Oral or intravenous antibiotics?

  • Kate McCarthy, Minyon Avent

SUMMARY

Intravenous antibiotics are overused in hospitals. Many infections can be managed with oral antibiotics.

Oral antibiotics avoid the adverse effects of intravenous administration. They are also usually less expensive.

When intravenous antibiotics are indicated, it may be possible to switch to oral therapy after a short course. There are guidelines to aid the clinician with the timing of the switch so that there is no loss of efficacy.

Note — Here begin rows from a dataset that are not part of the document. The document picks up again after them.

(** * Interview-preparation backend: request orchestration, storage adapter
      and language-model adapter, embedded in Rocq

    The development follows the Python sources

      - [backend/app/api/job_descriptions.py]   (upload, listing, questions)
      - [backend/app/api/responses.py]          (submission, listing)
      - [backend/app/services/r2_storage_service.py]
      - [backend/app/services/claude_service.py]
      - [backend/app/models/response.py], [backend/app/models/user.py]

    Python code that raises is embedded in a state-and-exception monad [Py]
    whose state survives a raised exception, so that what a handler has
    already written when it fails stays visible.  The relational store is a
    record of tables; an ORM session stages objects with [db_add] and writes
    them to the tables with [db_commit].  What the hosted services answer
    (object store, PDF reader, language model, speech-to-text) is not decided
    by this code: it is a record [Services] of functions over which every
    theorem quantifies.

    Conventions.  Python [str] is [string], read as a sequence of code
    points below 256 (one character of [ascii] is the code point of its
    number); [lower] and [isspace] are Python's on those code points.  Paths
    are POSIX paths.  Python [int] is [Z].  UUIDs are numbered in the order
    [uuid.uuid4] gives them.  Database statements themselves do not fail
    (the store is reliable; only the services raise); a query without
    [order_by] returns its rows in an order the database chooses
    ([RowOrder]).  The text of a prompt is not built: the language model is
    given the template and the three values the template interpolates.

    Contents: Python strings and paths; exceptions; the data model; the
    monad; the hosted services; the storage service; the language-model
    service; the ORM session; the two handler modules; the vocabulary of
    the statements; concrete scenarios; then the proofs, claim by claim,
    the invariant of the store, the scenarios of section 8 of the
    specification, and further properties of the handlers and of the
    storage and language-model services (X1 to X25). *)

From Stdlib Require Import String Ascii List ZArith NArith Bool Lia Arith.
From Stdlib Require Import DecimalString.
From Stdlib Require Import Strings.Byte.
From Stdlib Require Import Sorted Permutation.
Import ListNotations.
Open Scope list_scope.
Open Scope string_scope.

Set Implicit Arguments.

(* ===================================================================== *)
(** * Python strings *)
(* ===================================================================== *)

Module PyStr.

Infections that may be suitable for a short course of intravenous antibiotic include pneumonia, complicated urinary tract infections, certain intra-abdominal infections, Gram-negative bacteraemia, acute exacerbations of chronic lung disease, and skin and soft tissue infections.

Bone and joint infections and infective endocarditis are managed with prolonged courses of intravenous antibiotics. However, there is research looking at the feasibility of an earlier switch to oral antibiotics in these conditions.

 

Introduction

Selecting the most appropriate route of administration is part of the quality use of medicines. For many patients with bacterial infections who require treatment with an antibiotic, an oral formulation is the most appropriate choice. However, patients in hospital are often given intravenous antibiotics. While there are clinical circumstances when parenteral administration is indicated, for some infections oral therapy can be equally efficacious.

 

Intravenous antibiotics

Intravenous therapy is recommended, at least initially, for severe life-threatening infections and deep-seated infections because of concerns about not achieving adequate antibiotic concentrations at the site of infection. Patients who are unable to absorb or take oral drugs, for example because of vomiting, will require parenteral therapy. This route is also recommended in immunocompromised patients due to their reduced ability to fight infection.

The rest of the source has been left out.